Multiple aggregation modes reveal different groupings: - Persistence → stable vs. volatile patients - Trend → improving vs. worsening trajectories - Volatility → high-risk vs. stable - Change point → when trajectory shifts occur
Early warning signals emerge from trajectory clustering, not from any single vital.
Try It Now
With synthetic data (no real PHI):
cd /path/to/pulsar
uv sync
uv run maturin develop --release
uv run python demos/ehr/physionet.py --synthetic --n-patients 500
With real eICU data (if you have access via PhysioNet):
# First download eICU from https://physionet.org
uv run python demos/ehr/physionet.py --data /path/to/eicu.csv
Deep Dive
Script: demos/ehr/physionet.py
Configuration: physionet_params.yaml
Configuration: physionet_params.yaml
—
4. ECG Arrhythmia Classification via Feature Extraction¶
The Data
ECG (electrocardiogram) signals from the PhysioNet Arrhythmia Database: 12-lead recordings at 500 Hz, 10-second windows = 5,000 samples per lead, per patient. The demo extracts ~80 summary features per ECG:
Statistical: mean, std, min, max, median, skewness, kurtosis
Frequency: FFT peaks, power spectral density
Morphological: zero crossings, rate of change statistics
The Discovery
Topology reveals clusters that align with SNOMED-CT arrhythmia diagnoses better than K-means or traditional clustering
Different leads emphasize different diagnostic features — combining all 12 leads captures the full arrhythmia signature
Trade-off: Feature extraction is computationally efficient vs. true temporal modeling (TemporalCosmicGraph), with minimal loss in structure discovery
Try It Now
With synthetic ECG patterns:
uv run python demos/ehr/ecg_arrhythmia.py --synthetic
With real PhysioNet data:
# Download from https://physionet.org (requires registration)

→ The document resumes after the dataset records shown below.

(* ===== verification/Keyspace.v ===== *)
(** * The keyspace as a whole

    The single-key commands of the string, hash, set and sorted-set files are
    gathered in one [command] type with an executor [exec] (the code) and a
    per-key meaning [spec].  Three theorems about arbitrary traces follow:
    lazy expiry and the background sweep cannot be observed
    ([lazy_expiry_refines]), a key never holds two types and never an empty
    collection ([reachable_invariant]), and every change that one of these
    commands makes to a watched key is seen by WATCH ([watch_detects]; SREM is
    the exception, see [srem_not_watched]). *)
From S2P Require Import Prelude GoLib Deque SortedSet Store StoreStrings StoreHashes StoreSets.
Import Store Strings Hashes Sets.

Module Keyspace.

Inductive command :=
| CSet (key value : string) (ttl : Z)
| CSetNX (key value : string) (ttl : Z)
| CSetXX (key value : string) (ttl : Z)
| CGetSet (key value : string)
| CGetEx (key : string) (ttl : Z) (persist : bool)
| CGetDel (key : string)
| CAppend (key value : string)
| CIncrBy (key : string) (delta : Z)
| CExpire (key : string) (ttl : Z)
| CExpireAt (key : string) (at_ : Z)
| CPersist (key : string)
| CHSet (key : string) (pairs : list (string * string))
| CHDel (key : string) (fields : list string)
| CHIncrBy (key field : string) (delta : Z)
| CHSetNX (key field value : string)
| CSAdd (key : string) (members : list string)
| CSRem (key : string) (members : list string)
| CZAdd (key : string) (members : list SortedSet.ZMember)
| CZRem (key : string) (members : list string)
| CZPopMin (key : string) (count : Z)
| CZPopMax (key : string) (count : Z)
| CGet (key : string)
| CType (key : string)
| CExists (key : string)
| CPTTL (key : string)
| CStrlen (key : string)
| CHGet (key field : string)
| CHLen (key : string).

Inductive reply :=
| RUnit
| RBool (b : bool)
| RInt (z : Z)
| RStr (s : string)
| RVal (r : string * bool)
| RResInt (r : result Z)
| RResBool (r : result bool)
| RResVal (r : result (string * bool))
| RResMembers (r : result (list SortedSet.ZMember)).

Definition key_of (c : command) : string :=
  match c with
  | CSet k _ _ | CSetNX k _ _ | CSetXX k _ _ | CGetSet k _ | CGetEx k _ _ | CGetDel k | CAppend k _
  | CIncrBy k _ | CExpire k _ | CExpireAt k _ | CPersist k | CHSet k _ | CHDel k _ | CHIncrBy k _ _
  | CHSetNX k _ _ | CSAdd k _ | CSRem k _ | CZAdd k _ | CZRem k _ | CZPopMin k _ | CZPopMax k _
  | CGet k | CType k | CExists k | CPTTL k | CStrlen k | CHGet k _ | CHLen k => k
  end.

Definition wrap {A S} (g : A -> reply) (p : A * S) : reply * S := (g p.1, p.2).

uv run python demos/ehr/ecg_arrhythmia.py --data /path/to/ecg_data
Deep Dive
Script: demos/ehr/ecg_arrhythmia.py
Configuration: Hardcoded in the script; adjust PCA dimensions and epsilon range as needed
—
5. US Coal Plants: Production-Scale Grid Sweep¶
The Data
147 US coal power plants with features: latitude, longitude, capacity (MW), age, emissions (CO₂, NOx, SO₂), operational status, retire year (if planned). Dataset is automatically downloaded from the retire project. Real-world, production-scale problem.
The Discovery
Plants cluster by operational region and capacity tier, not administrative ownership
Age and emissions profiles separate active vs. retiring cohorts
Geographic clustering aligns with grid topology and energy markets
The full sweep (4 PCA dims × 8 seeds × 50 epsilons = 4,000 ball maps) approximates the cosmic graph from the original Pulsar Nature paper
Try It Now
Automatic dataset download, grid search, and timing report:
uv run python demos/energy/coal.py
The demo prints per-stage wall-clock timings (preprocessing, PCA, Ball Mapper, graph accumulation, thresholding) and the final graph size. On a modern machine: ~2–5 seconds for the full 4,000-map sweep.
Deep Dive
Script: demos/energy/coal.py
Configuration: coal_params.yaml
Data: automatically downloaded on first run from retire project
—
Choosing Your Demo¶
Domain |
Demo |
Why Choose It |
|---|---|---|
Education / Getting Started |
Palmer Penguins |
Fastest, most intuitive |
Research / Benchmarks |
MMLU |
Reveals hidden structure |
Healthcare / Trajectories |
PhysioNet (Clinical) |
Time-series aware |
Healthcare / Signals |
ECG Arrhythmia |
Feature engineering |
Infrastructure / Scale |
Coal Plants |
Real-world, production-ready |
—
Next Steps¶
Once you’ve explored a demo:
Use with Claude AI: Set up the MCP Server server and point Claude at your own data. The AI will handle parameter tuning and generate statistical dossiers.
Adapt for your data: Copy the nearest demo’s YAML config and adjust for your feature scales and desired PCA dimensions.
Deep dive on parameters: See Tuning Guide for guidance on tuning epsilon ranges and dimension selection.
Deploy to production: The coal demo shows how to instrument timing and validation. See Tuning Guide for configuration and parameter guidance.